“After all, Bathsheba, I am forced to give it up,” he said. And if he had been anybody but Cyrus, I should have said there was a sob in his throat.
“Give what up?” I asked, stupidly. And it occurred to me that I had never seen him look so long and “gawky” as he did standing there dejectedly, hanging his fine head—it was a fine head!
“Haven’t you seen?” he said, patiently, although with a trace of suppressed irritability in his tone. “I have proved that I have not a talent for business. It has all gone to the bad. The prospects are so poor that the creditors cannot be induced to give us an extension of time. We shall be sold out under the hammer before very long.”
“Cyrus, don’t feel so!” I cried, for there was a white line around his mouth—in our family we all show that when we suffer intensely. “It isn’t—no one can say that it is your fault!”
“No, only my incapacity,” said Cyrus, bitterly.

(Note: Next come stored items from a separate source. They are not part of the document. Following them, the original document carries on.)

(* ===== verification/Text.v ===== *)
(** * Errors and textual validators

    [protocol/src/error.rs] (the error type and its [Display]) and
    [protocol/src/text.rs] (tokens, slugs, bundle identifiers, fixed-width
    hexadecimal), with what each validator accepts. *)
From S2P Require Import Prelude.

(** ** [ProtocolError]

    The carried sources of third-party errors ([serde_json::Error],
    [std::io::Error]) are their messages. *)
Inductive ProtocolError : Type :=
  | InvalidField (field reason : string)
  | Json (message : string)
  | CanonicalJson (message : string)
  | InvalidPublicKey
  | InvalidSignature
  | HighSignatureS
  | DigestMismatch
  | Lineage (sequence : Z) (reason : string)
  | LineageActionError (sequence : Z) (reason : string)
  | InvalidTreePath (path : string)
  | TreeSymlink (path : string)
  | TreeEntryType (path : string)
  | TreeForbidden (path : string)
  | TreeChanged (path : string)
  | DuplicateTreePath (path : string)
  | TreeIo (path source : string)
  | InvalidFasciaTreePath (path : string)
  | FasciaTreeSymlink (path : string)
  | FasciaTreeEntryType (path : string)
  | FasciaTreeChanged (path : string)
  | DuplicateFasciaTreePath (path : string)
  | FasciaTreeIo (path source : string).

#[export] Instance ProtocolError_eq_dec : EqDecision ProtocolError.
Proof. solve_decision. Defined.

Abbreviation result := (Result ProtocolError).

(** The [#[error(...)]] display of each variant. *)
Definition display_error (e : ProtocolError) : string :=
  match e with
  | InvalidField field reason => "invalid " +:+ field +:+ ": " +:+ reason
  | Json m => "invalid JSON: " +:+ m
  | CanonicalJson m => "canonical JSON failed: " +:+ m
  | InvalidPublicKey => "invalid P-256 public key"
  | InvalidSignature => "invalid P-256 signature"
  | HighSignatureS => "P-256 signature is not low-s"
  | DigestMismatch => "digest does not match the signed object"
  | Lineage n reason => "lineage error at sequence " +:+ pretty n +:+ ": " +:+ reason
  | LineageActionError n reason =>
      "lineage-action error at sequence " +:+ pretty n +:+ ": " +:+ reason
  | InvalidTreePath p => "source-tree path is invalid: " +:+ p
  | TreeSymlink p => "source-tree entry is a symbolic link: " +:+ p
  | TreeEntryType p => "source-tree entry is not a regular file or directory: " +:+ p
  | TreeForbidden p => "source-tree contains a forbidden private or generated path: " +:+ p
  | TreeChanged p => "source-tree changed while it was being read: " +:+ p
  | DuplicateTreePath p => "duplicate normalized source-tree path: " +:+ p
  | TreeIo p s => "source-tree I/O failed at " +:+ p +:+ ": " +:+ s
  | InvalidFasciaTreePath p => "Fascia-tree path is invalid: " +:+ p
  | FasciaTreeSymlink p => "Fascia-tree entry is a symbolic link: " +:+ p
  | FasciaTreeEntryType p => "Fascia-tree entry is not a regular file or directory: " +:+ p
  | FasciaTreeChanged p => "Fascia-tree changed while it was being read: " +:+ p
  | DuplicateFasciaTreePath p => "duplicate normalized Fascia-tree path: " +:+ p
  | FasciaTreeIo p s => "Fascia-tree I/O failed at " +:+ p +:+ ": " +:+ s
  end.

Definition invalid (field reason : string) : ProtocolError := InvalidField field reason.

(** ** Validators *)

Definition validate_token (field : string) (value : string) (minimum maximum : nat)
    : result unit :=
  fail_if ((len value <? minimum)%nat || (maximum <? len value)%nat)
    (invalid field ("length must be " +:+ pretty minimum +:+ "..=" +:+ pretty maximum)) ;;
  fail_if ((chars (bytes_of value) != trim (chars (bytes_of value)))
           || existsb is_control (chars (bytes_of value)))
    (invalid field "must be trimmed and contain no control characters").

(** The loop of [validate_slug]: [index] of the byte at hand, whether the
    previous byte was a dash; returns the final [previous_dash]. *)
Fixpoint slug_loop (field : string) (index : nat) (previous_dash : bool) (bs : list Z)
    : result bool :=
  match bs with
  | [] => Ok previous_dash
  | byte :: bs =>
      let valid := is_ascii_lowercase byte || is_ascii_digit byte || (byte =? 45)%Z in
      fail_if (negb valid || ((byte =? 45)%Z && ((index =? 0)%nat || previous_dash)))
        (invalid field "must be lowercase ASCII words separated by single hyphens") ;;
      slug_loop field (S index) (byte =? 45)%Z bs
  end.

Definition validate_slug (field value : string) : result unit :=
  validate_token field value 1 63 ;;
  previous_dash ← slug_loop field 0 false (bytes_of value);
  fail_if previous_dash (invalid field "must not end with a hyphen").

Definition bundle_part_invalid (part : list Z) : bool :=
  (part == []) || starts_with [45%Z] part || starts_with [45%Z] (rev part)
  || negb (forallb (λ byte, is_ascii_alphanumeric byte || (byte =? 45)%Z) part).

Definition validate_bundle_id (field value : string) : result unit :=
  validate_token field value 3 255 ;;
  let parts := split_on 46 (bytes_of value) in
  fail_if ((length parts <? 2)%nat || existsb bundle_part_invalid parts)
    (invalid field
      "must be a reverse-domain identifier using ASCII letters, digits, and hyphens").

Definition validate_lower_hex (field value : string) (bytes : nat) : result unit :=
  fail_if (negb (len value =? 2 + bytes * 2)%nat
           || negb (starts_with (bytes_of "0x") (bytes_of value))
           || negb (forallb is_lower_hex (drop 2 (bytes_of value))))
    (invalid field ("must be 0x followed by " +:+ pretty (bytes * 2)%nat
                    +:+ " lowercase hex digits")).

Arguments validate_token : simpl never.
Arguments validate_slug : simpl never.
Arguments validate_bundle_id : simpl never.
Arguments validate_lower_hex : simpl never.

(** ** What the validators accept *)

(** A trimmed text without control characters, of [minimum..=maximum] bytes. *)
Definition token (value : string) (minimum maximum : nat) : Prop :=
  minimum <= len value <= maximum /\
  trim (chars (bytes_of value)) = chars (bytes_of value) /\
  Forall (λ c, is_control c = false) (chars (bytes_of value)).

Lemma existsb_false {A} (p : A -> bool) l :
  existsb p l = false <-> Forall (λ x, p x = false) l.
Proof.
  induction l as [|x l IH]; simpl; [by split; constructor|].
  by rewrite Forall_cons, orb_false_iff, IH.
Qed.

Lemma forallb_Forall {A} (p : A -> bool) l :
  forallb p l = true <-> Forall (λ x, p x = true) l.
Proof.
  induction l as [|x l IH]; simpl; [by split; constructor|].
  by rewrite Forall_cons, andb_true_iff, IH.
Qed.

Lemma validate_token_Ok field value mn mx u :
  validate_token field value mn mx = Ok u <-> token value mn mx.
Proof.
  destruct u. unfold validate_token, token. rewrite bind_Ok. split.
  - intros ([]&[H1 H2]%fail_if_Ok%orb_false_iff&[H3 H4]%fail_if_Ok%orb_false_iff).
    apply Nat.ltb_ge in H1, H2. apply existsb_false in H4.
    apply negb_false_iff, bool_decide_eq_true in H3. by split_and!.
  - intros (Hl&Ht&Hc). exists tt. split.
    + apply fail_if_Ok, orb_false_iff. by rewrite !Nat.ltb_ge.
    + apply fail_if_Ok, orb_false_iff.
      rewrite negb_false_iff, bool_decide_eq_true, existsb_false. done.
Qed.

(** ASCII text without blanks and control characters is its own trimming. *)
Definition graphic (b : Z) : bool := ((33 <=? b) && (b <=? 126))%Z.

Lemma chars_ascii bs : Forall (λ b, graphic b = true) bs -> chars bs = bs.
Proof.
  induction 1 as [|b bs Hb _ IH]; simpl; [done|]. unfold graphic in Hb.
  res_inv. destruct (Z.ltb_spec b 128); [by rewrite IH|lia].
Qed.

Lemma graphic_not_white b : graphic b = true -> is_whitespace b = false /\ is_control b = false.
Proof.
  unfold graphic, is_whitespace, is_control. intros H. res_inv.
  split; repeat match goal with
    | |- (_ || _) = false => apply orb_false_iff; split
    | |- (_ && _) = false => apply andb_false_iff
    | |- (_ =? _)%Z = false => apply Z.eqb_neq; lia
    end; rewrite ?Z.leb_gt; lia.
Qed.

Lemma trim_graphic bs : Forall (λ b, graphic b = true) bs -> trim bs = bs.
Proof.
  assert (forall l, Forall (λ b, graphic b = true) l -> trim_start l = l) as Hs.
  { intros l [|b l' Hb _]; simpl; [done|]. by rewrite (proj1 (graphic_not_white b Hb)). }
  intros H. unfold trim. rewrite (Hs bs), (Hs (rev bs)), rev_involutive; auto.
  rewrite Forall_forall in *. intros x. rewrite list_elem_of_In, <- in_rev, <- list_elem_of_In. auto.
Qed.

Lemma graphic_token value mn mx :
  Forall (λ b, graphic b = true) (bytes_of value) -> mn <= len value <= mx -> token value mn mx.
Proof.
  intros H Hl. unfold token. rewrite (chars_ascii _ H), (trim_graphic _ H). do 2 (split; [done|]).
  eapply Forall_impl; [exact H|]. intros b Hb. by apply graphic_not_white.
Qed.

(** A slug: nonempty words of lowercase letters and digits joined by hyphens. *)
Definition word_byte (b : Z) : bool := is_ascii_lowercase b || is_ascii_digit b.
Definition slug_words (bs : list Z) : Prop :=
  exists words, words <> [] /\
    Forall (λ w, w <> [] /\ Forall (λ b, word_byte b = true) w) words /\
    bs = join_with 45 words.

Section slug.
Context (field : string).

(** The scan accepts exactly the texts whose remaining hyphens are single;
    [pre] says the scan is just after a word byte. *)
Lemma slug_loop_words index prev bs :
  (index = 0 -> prev = false) ->
  slug_loop field index prev bs = Ok false ->
  bs = [] /\ (prev = false) \/
  exists w ws, bs = join_with 45 (w :: ws) /\
    Forall (λ b, word_byte b = true) w /\
    ((index = 0 \/ prev = true) -> w <> []) /\
    Forall (λ w, w <> [] /\ Forall (λ b, word_byte b = true) w) ws.
Proof.
  revert index prev. induction bs as [|b bs IH]; intros index prev Hi; simpl.
  { intros [= ->]. by left. }
  rewrite bind_Ok. intros ([]&Hg%fail_if_Ok&Hl). right.
  apply orb_false_iff in Hg as [Hv Hd]. apply negb_false_iff in Hv.
  apply IH in Hl; [|lia].
  destruct (Z.eqb_spec b 45) as [->|Hb].
  - simpl in Hd. apply orb_false_iff in Hd as [Hi0 ->]. apply Nat.eqb_neq in Hi0.
    destruct Hl as [[-> ?]|(w&ws&->&Hw&Hne&Hws)]; [done|].
    exists [], (w :: ws). split_and!; [done|by constructor|naive_solver|].
    constructor; [|done]. split; [|done]. apply Hne. by right.
  - rewrite orb_false_r in Hv.
    destruct Hl as [[-> _]|(w&ws&->&Hw&_&Hws)].
    + exists [b], []. split_and!; [done|by repeat constructor|done|constructor].
    + exists (b :: w), ws. split_and!; [by destruct ws|by constructor|done|done].
Qed.

Lemma slug_loop_accepts index prev w ws :
  Forall (λ b, word_byte b = true) w ->
  ((index = 0 \/ prev = true) -> w <> []) -> (w = [] -> ws = [] -> prev = false) ->
  Forall (λ w, w <> [] /\ Forall (λ b, word_byte b = true) w) ws ->
  slug_loop field index prev (join_with 45 (w :: ws)) = Ok false.
Proof.
  revert index prev w. induction ws as [|w' ws IHs]; intros index prev w Hw.
  all: revert index prev; induction Hw as [|b w Hb Hw IHw]; intros index prev Hne Hp Hws.
  - simpl. by rewrite Hp.
  - assert (b <> 45%Z) by (intros ->; done). simpl.
    rewrite (proj2 (Z.eqb_neq b 45)), orb_false_r by done.
    unfold word_byte in Hb. rewrite Hb. simpl. apply IHw; [lia|done..|constructor].
  - change (join_with 45 ([] :: w' :: ws)) with (45%Z :: join_with 45 (w' :: ws)).
    assert ((index =? 0)%nat || prev = false) as Hg.
    { destruct (Nat.eqb_spec index 0), prev; simpl; try done; exfalso; naive_solver. }
    simpl slug_loop. rewrite Hg. simpl.
    apply Forall_cons in Hws as [[? ?] ?]. apply IHs; naive_solver.
  - assert (b <> 45%Z) by (intros ->; done).
    change (join_with 45 ((b :: w) :: w' :: ws)) with (b :: join_with 45 (w :: w' :: ws)).
    simpl slug_loop. rewrite (proj2 (Z.eqb_neq b 45)), orb_false_r by done.
    unfold word_byte in Hb. rewrite Hb. simpl. apply IHw; [lia|done..].
Qed.
End slug.

Lemma word_byte_graphic b : word_byte b = true -> graphic b = true.
Proof.
  unfold word_byte, is_ascii_lowercase, is_ascii_digit, graphic.
  intros [H|H]%orb_true_iff; res_inv; apply andb_true_iff; rewrite !Z.leb_le; lia.
Qed.

Lemma join_with_Forall (P : Z -> Prop) sep ws :
  P sep -> Forall (Forall P) ws -> Forall P (join_with sep ws).
Proof.
  intros Hs. induction 1 as [|w ws Hw Hws IH]; simpl; [constructor|].
  destruct ws; [done|]. apply Forall_app. split; [done|]. by constructor.
Qed.

(** [validate_slug] accepts exactly the texts of 1 to 63 bytes made of
    nonempty words of lowercase letters and digits joined by single hyphens. *)
Theorem validate_slug_spec field value u :
  validate_slug field value = Ok u <->
  slug_words (bytes_of value) /\ 1 <= len value <= 63.
Proof.
  destruct u. unfold validate_slug. rewrite bind_Ok. split.
  - intros ([]&[Hl _]%validate_token_Ok&H). split; [|done].
    apply bind_Ok in H as (p&Hp&->%fail_if_Ok).
    apply slug_loop_words in Hp as [[Hnil _]|(w&ws&Hj&Hw&Hne&Hws)]; [| |done].
    + rewrite <- bytes_of_length, Hnil in Hl. simpl in Hl. lia.
    + exists (w :: ws). split_and!; [done| |done]. constructor; [|done]. auto.
  - intros ((words&Hne&Hws&Hj)&Hl). exists tt. split.
    + apply validate_token_Ok, graphic_token; [|done]. rewrite Hj.
      apply join_with_Forall; [done|]. eapply Forall_impl; [exact Hws|].
      intros w [_ Hw]. eapply Forall_impl; [exact Hw|]. apply word_byte_graphic.
    + apply bind_Ok. exists false. split; [|done].
      destruct words as [|w ws]; [done|]. apply Forall_cons in Hws as [[? ?] ?].
      rewrite Hj. apply slug_loop_accepts; naive_solver.
Qed.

“And the dull times,” I added, quickly.
“I think the finger of Providence pointed me clearly to the vocation that I was adapted to. I think I was called, as Loveday would say, and I hadn’t sufficient courage and faith to obey the call. I thought I must trust in myself. My heart has never been in this work, and only where your heart is will your real success be,” said Cyrus, reflectively.
“One cannot be sure always which way the finger of Providence points,” I retorted. “You meant to do your duty.”
“Did I?” said Cyrus. “I felt like a machine that goes because it must. Sometimes there seemed to be scarcely anything about me that wasn’t mechanical, except the bitterness.”
“But it will all work together for good! You will see!” I cried, eagerly. “You will be a minister yet!”